[Opening Records supplied section]

(* ===== verification/RustStrFacts.v ===== *)
(** Facts about the [str] methods of [RustStr]: splitting, prefixes, trimming. *)
From S2P Require Import Prelude RustStr.

Lemma str_is_empty_spec s : str_is_empty s = true <-> s = "".
Proof. destruct s; naive_solver. Qed.

Lemma str_is_empty_false s : str_is_empty s = false <-> s <> "".
Proof. destruct s; naive_solver. Qed.

Lemma str_length_app s t : String.length (s +:+ t) = (String.length s + String.length t)%nat.
Proof. induction s as [|a s IH]; simpl; [done|]. by rewrite IH. Qed.

Lemma str_app_assoc s t u : (s +:+ t) +:+ u = s +:+ (t +:+ u).
Proof. induction s as [|a s IH]; simpl; [done|]. by rewrite IH. Qed.

Lemma str_app_nil_r s : s +:+ "" = s.
Proof. induction s as [|a s IH]; simpl; [done|]. by rewrite IH. Qed.

Lemma strip_prefix_Some pat s r : strip_prefix pat s = Some r <-> s = pat +:+ r.
Proof.
  revert s. induction pat as [|a pat IH]; intros s; simpl; [naive_solver|].
  destruct s as [|b s]; [done|].
  destruct (Ascii.eqb_spec a b) as [->|Hab]; [rewrite IH|]; naive_solver.
Qed.

Lemma strip_prefix_app pat r : strip_prefix pat (pat +:+ r) = Some r.
Proof. by apply strip_prefix_Some. Qed.

Lemma split_once_eq pat s :
  split_once pat s =
  match strip_prefix pat s with
  | Some rest => Some ("", rest)
  | None => match s with
            | "" => None
            | String a s' => match split_once pat s' with
                             | Some (l, r) => Some (String a l, r)
                             | None => None
                             end
            end
  end.
Proof. by destruct s. Qed.

Lemma split_once_Some pat s l r : split_once pat s = Some (l, r) -> s = l +:+ pat +:+ r.
Proof.
  revert l. induction s as [|a s IH]; intros l; rewrite split_once_eq;
    destruct (strip_prefix pat _) eqn:Hp; try done.
  - apply strip_prefix_Some in Hp. naive_solver.
  - apply strip_prefix_Some in Hp. naive_solver.
  - destruct (split_once pat s) as [[l' r']|]; [|done]. intros [= <- <-]. simpl.
    by rewrite (IH l' eq_refl).
Qed.

(** There is no occurrence when the split fails. *)
Lemma split_once_None pat s : split_once pat s = None <-> forall l r, s <> l +:+ pat +:+ r.
Proof.
  split.
  - induction s as [|a s IH]; rewrite split_once_eq;
      destruct (strip_prefix pat _) eqn:Hp; try done.
    + intros _ [|c l] r; [|done]. intros Heq. simpl in Heq.
      by rewrite Heq, strip_prefix_app in Hp.
    + destruct (split_once pat s) as [[]|] eqn:Hs; [done|]. intros _ [|c l] r; simpl.
      * intros Heq. by rewrite Heq, strip_prefix_app in Hp.
      * intros [= _ ->]. by eapply IH.
  - intros H. destruct (split_once pat s) as [[l r]|] eqn:Hs; [|done].
    apply split_once_Some in Hs. by destruct (H l r).
Qed.

Lemma str_contains_spec pat s : str_contains pat s = true <-> exists l r, s = l +:+ pat +:+ r.
Proof.
  unfold str_contains. destruct (split_once pat s) as [[l r]|] eqn:Hs.
  - apply split_once_Some in Hs. naive_solver.
  - rewrite split_once_None in Hs. naive_solver.
Qed.

(** * Trimming *)

Section strip.
Variable f : string -> option string.
Hypothesis f_shorter : forall s r, f s = Some r -> (String.length r < String.length s)%nat.

Lemma strip_all_done n s : (String.length s <= n)%nat -> f (strip_all f n s) = None.
Proof using f_shorter.
  revert s. induction n as [|n IH]; intros s Hn; simpl.
  - destruct (f s) eqn:Hf; [|done]. apply f_shorter in Hf. lia.
  - destruct (f s) as [r|] eqn:Hf; [|done]. apply IH. apply f_shorter in Hf. lia.
Qed.

Lemma strip_all_fixed n s : f s = None -> strip_all f n s = s.
Proof using Type. intros Hf. destruct n; simpl; [done|]. by rewrite Hf. Qed.

(** What is left is a suffix of the input. *)
Hypothesis f_suffix : forall s r, f s = Some r -> exists p, s = p +:+ r.

Lemma strip_all_suffix n s : exists p, s = p +:+ strip_all f n s.
Proof using f_suffix.
  clear f_shorter. revert s. induction n as [|n IH]; intros s; simpl; [by exists ""|].
  destruct (f s) as [r|] eqn:Hf; [|by exists ""].
  destruct (f_suffix _ _ Hf) as [p ->]. destruct (IH r) as [q Hq].
  exists (p +:+ q). by rewrite str_app_assoc, <-Hq.
Qed.
End strip.

Ltac solve_strip_suffix :=
  intros ?; repeat case_match; simplify_eq;
  match goal with
  | |- exists p, String ?a ?r = p +:+ ?r /\ _ => by exists (String a "")
  | |- exists p, String ?a (String ?b ?r) = p +:+ ?r /\ _ =>
      by exists (String a (String b ""))
  | |- exists p, String ?a (String ?b (String ?c ?r)) = p +:+ ?r /\ _ =>
      by exists (String a (String b (String c "")))
  end.

Lemma strip_ws_suffix s r : strip_ws s = Some r -> exists p, s = p +:+ r /\ p <> "".
Proof. unfold strip_ws. solve_strip_suffix. Qed.

Lemma strip_ws_rev_suffix s r : strip_ws_rev s = Some r -> exists p, s = p +:+ r /\ p <> "".
Proof. unfold strip_ws_rev. solve_strip_suffix. Qed.

Lemma suffix_shorter f :
  (forall s r, f s = Some r -> exists p, s = p +:+ r /\ p <> "") ->
  forall s r, f s = Some r -> (String.length r < String.length s)%nat.
Proof.
  intros H s r (p & -> & Hp)%H. rewrite str_length_app. destruct p; [done|]. simpl. lia.
Qed.

(** Appending bytes does not hide a leading white-space character. *)
Lemma strip_ws_app s t r : strip_ws s = Some r -> exists r', strip_ws (s +:+ t) = Some r'.
Proof.
  unfold strip_ws. intros Hr. destruct s as [|a [|b [|c s]]]; simpl in *;
    repeat case_match; simplify_eq; eauto.
Qed.

Lemma str_rev_app_spec s t u : String.rev_app s t +:+ u = String.rev_app s (t +:+ u).
Proof. revert t. induction s as [|a s IH]; intros t; simpl; [done|]. by rewrite IH. Qed.

Lemma str_rev_cons a s : String.rev (String a s) = String.rev s +:+ String a "".
Proof. unfold String.rev. simpl. by rewrite str_rev_app_spec. Qed.

Lemma str_rev_app s t : String.rev (s +:+ t) = String.rev t +:+ String.rev s.
Proof.
  induction s as [|a s IH]; simpl.
  - by rewrite str_app_nil_r.
  - by rewrite !str_rev_cons, IH, str_app_assoc.
Qed.

Lemma str_rev_involutive s : String.rev (String.rev s) = s.
Proof.
  induction s as [|a s IH]; [done|]. by rewrite str_rev_cons, str_rev_app, IH.
Qed.

Lemma str_rev_length s : String.length (String.rev s) = String.length s.
Proof.
  induction s as [|a s IH]; [done|]. rewrite str_rev_cons, str_length_app, IH. simpl. lia.
Qed.

Lemma trim_start_done s : strip_ws (trim_start s) = None.
Proof. apply strip_all_done; [apply suffix_shorter, strip_ws_suffix|done]. Qed.

Lemma trim_end_done s : strip_ws_rev (String.rev (trim_end s)) = None.
Proof.
  unfold trim_end. rewrite str_rev_involutive. apply strip_all_done.
  - apply suffix_shorter, strip_ws_rev_suffix.
  - by rewrite str_rev_length.
Qed.

(** [trim_end] keeps a prefix. *)
Lemma trim_end_prefix s : exists p, s = trim_end s +:+ p.
Proof.
  unfold trim_end.
  destruct (strip_all_suffix strip_ws_rev) with (n := String.length s) (s := String.rev s)
    as [p Hp].
  { intros t r (q & -> & _)%strip_ws_rev_suffix. by exists q. }
  exists (String.rev p). rewrite <-str_rev_app, <-Hp. by rewrite str_rev_involutive.
Qed.

Lemma trim_start_trim s : strip_ws (trim s) = None.
Proof.
  unfold trim. destruct (trim_end_prefix (trim_start s)) as [p Hp].
  destruct (strip_ws (trim_end (trim_start s))) as [r|] eqn:Hr; [|done].
  apply (strip_ws_app _ p) in Hr as [r' Hr']. rewrite <-Hp in Hr'.
  by rewrite trim_start_done in Hr'.
Qed.

Lemma trim_idemp s : trim (trim s) = trim s.
Proof.
  unfold trim at 1. unfold trim_start. rewrite strip_all_fixed by apply trim_start_trim.
  unfold trim_end at 1. rewrite strip_all_fixed; [by rewrite str_rev_involutive|].
  apply trim_end_done.
Qed.

Lemma trim_nonempty_Some o s : trim_nonempty o = Some s -> s <> "" /\ trim s = s.
Proof.
  unfold trim_nonempty. destruct o as [t|]; [|done].
  destruct (str_is_empty (trim t)) eqn:He; [done|]. intros [= <-].
  split; [by apply str_is_empty_false|apply trim_idemp].
Qed.

(** * ASCII strings *)

Lemma str_all_app p s t : str_all p (s +:+ t) = str_all p s && str_all p t.
Proof. induction s as [|a s IH]; simpl; [done|]. by rewrite IH, andb_assoc. Qed.

Lemma str_all_rev p s : str_all p (String.rev s) = str_all p s.
Proof.
  induction s as [|a s IH]; [done|]. rewrite str_rev_cons, str_all_app, IH. simpl.
  by rewrite andb_true_r, andb_comm.
Qed.

Lemma str_map_app f s t : str_map f (s +:+ t) = str_map f s +:+ str_map f t.
Proof. induction s as [|a s IH]; simpl; [done|]. by rewrite IH. Qed.

Lemma str_map_rev f s : String.rev (str_map f s) = str_map f (String.rev s).
Proof.
  induction s as [|a s IH]; [done|]. simpl str_map. by rewrite !str_rev_cons, IH, str_map_app.
Qed.

Lemma str_map_map f g s : str_map f (str_map g s) = str_map (fun a => f (g a)) s.
Proof. induction s as [|a s IH]; simpl; [done|]. by rewrite IH. Qed.

Lemma str_map_ext f g s : (forall a, f a = g a) -> str_map f s = str_map g s.
Proof. intros H. induction s as [|a s IH]; simpl; [done|]. by rewrite IH, H. Qed.

Lemma replace_char_map c w s :
  replace_char c (String w "") s = str_map (fun a => if Ascii.eqb a c then w else a) s.
Proof. induction s as [|a s IH]; simpl; [done|]. rewrite IH. by destruct (Ascii.eqb a c). Qed.

Lemma trim_fixed s : strip_ws s = None -> strip_ws_rev (String.rev s) = None -> trim s = s.
Proof.
  intros H1 H2. unfold trim, trim_start. rewrite strip_all_fixed by done.
  unfold trim_end. rewrite strip_all_fixed by done. apply str_rev_involutive.
Qed.

(** The first byte of an ASCII string decides whether white space leads it. *)
Definition ws_head (s : string) : bool :=
  match s with "" => false | String a _ => ws1 (byte_of a) end.

Lemma ascii_not_ws2 a b : is_ascii a = true -> ws2 (byte_of a) b = false /\ ws2 b (byte_of a) = false.
Proof.
  unfold is_ascii, ws2. intros H%N.ltb_lt.
  split; repeat match goal with |- context [(?x =? ?y)%N] => destruct (N.eqb_spec x y) end;
    try done; lia.
Qed.

Lemma ascii_not_ws3 a b c :
  is_ascii a = true -> ws3 (byte_of a) b c = false /\ ws3 b c (byte_of a) = false.
Proof.
  unfold is_ascii, ws3. intros H%N.ltb_lt. split.
  - repeat match goal with |- context [(byte_of a =? ?y)%N] =>
      destruct (N.eqb_spec (byte_of a) y); [lia|] end. done.
  - replace (byte_of a =? 128)%N with false by (symmetry; apply N.eqb_neq; lia).
    replace (128 <=? byte_of a)%N with false by (symmetry; apply N.leb_gt; lia).
    repeat match goal with |- context [(byte_of a =? ?y)%N] =>
      destruct (N.eqb_spec (byte_of a) y); [lia|] end.
    by rewrite !andb_false_r.
Qed.

Lemma strip_ws_ascii s : str_all is_ascii s = true -> strip_ws s = None <-> ws_head s = false.
Proof.
  destruct s as [|a [|b [|c s]]]; simpl; rewrite ?andb_true_iff; intros Hs; try done;
    destruct (ws1 (byte_of a)); try done.
  - by rewrite (proj1 (ascii_not_ws2 a (byte_of b) (proj1 Hs))).
  - rewrite (proj1 (ascii_not_ws2 a (byte_of b) (proj1 Hs))).
    by rewrite (proj1 (ascii_not_ws3 a (byte_of b) (byte_of c) (proj1 Hs))).
Qed.

Lemma strip_ws_rev_ascii s :
  str_all is_ascii s = true -> strip_ws_rev s = None <-> ws_head s = false.
Proof.
  destruct s as [|a [|b [|c s]]]; simpl; rewrite ?andb_true_iff; intros Hs; try done;
    destruct (ws1 (byte_of a)); try done.
  - by rewrite (proj2 (ascii_not_ws2 a (byte_of b) (proj1 Hs))).
  - rewrite (proj2 (ascii_not_ws2 a (byte_of b) (proj1 Hs))).
    by rewrite (proj2 (ascii_not_ws3 a (byte_of c) (byte_of b) (proj1 Hs))).
Qed.

(** Mapping bytes without creating white space keeps a trimmed string trimmed. *)
Lemma trim_map_fixed f s :
  (forall a, is_ascii a = true -> is_ascii (f a) = true) ->
  (forall a, ws1 (byte_of a) = false -> ws1 (byte_of (f a)) = false) ->
  str_all is_ascii (trim s) = true -> trim (str_map f (trim s)) = str_map f (trim s).
Proof.
  intros Hf Hw Ha.
  assert (Hmap : forall t, str_all is_ascii t = true -> str_all is_ascii (str_map f t) = true).
  { induction t as [|b t IH]; simpl; [done|]. rewrite !andb_true_iff. intros []. auto. }
  assert (Hhead : forall t, ws_head t = false -> ws_head (str_map f t) = false)
    by (intros []; simpl; auto).
  apply trim_fixed.
  - apply strip_ws_ascii; [by apply Hmap|]. apply Hhead, strip_ws_ascii; [done|].
    apply trim_start_trim.
  - rewrite str_map_rev. apply strip_ws_rev_ascii; [apply Hmap; by rewrite str_all_rev|].
    apply Hhead, strip_ws_rev_ascii; [by rewrite str_all_rev|]. apply trim_end_done.
Qed.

[Closing Records supplied section]

### What the exercise asks
Take the lines above from the one containing "intros H1 H2." to the one containing "unfold is_ascii, ws3." and retype them exactly, both ends included, with nothing added.

### Expected answer
  intros H1 H2. unfold trim, trim_start. rewrite strip_all_fixed by done.
  unfold trim_end. rewrite strip_all_fixed by done. apply str_rev_involutive.
Qed.

(** The first byte of an ASCII string decides whether white space leads it. *)
Definition ws_head (s : string) : bool :=
  match s with "" => false | String a _ => ws1 (byte_of a) end.

Lemma ascii_not_ws2 a b : is_ascii a = true -> ws2 (byte_of a) b = false /\ ws2 b (byte_of a) = false.
Proof.
  unfold is_ascii, ws2. intros H%N.ltb_lt.
  split; repeat match goal with |- context [(?x =? ?y)%N] => destruct (N.eqb_spec x y) end;
    try done; lia.
Qed.

Lemma ascii_not_ws3 a b c :
  is_ascii a = true -> ws3 (byte_of a) b c = false /\ ws3 b c (byte_of a) = false.
Proof.
  unfold is_ascii, ws3. intros H%N.ltb_lt. split.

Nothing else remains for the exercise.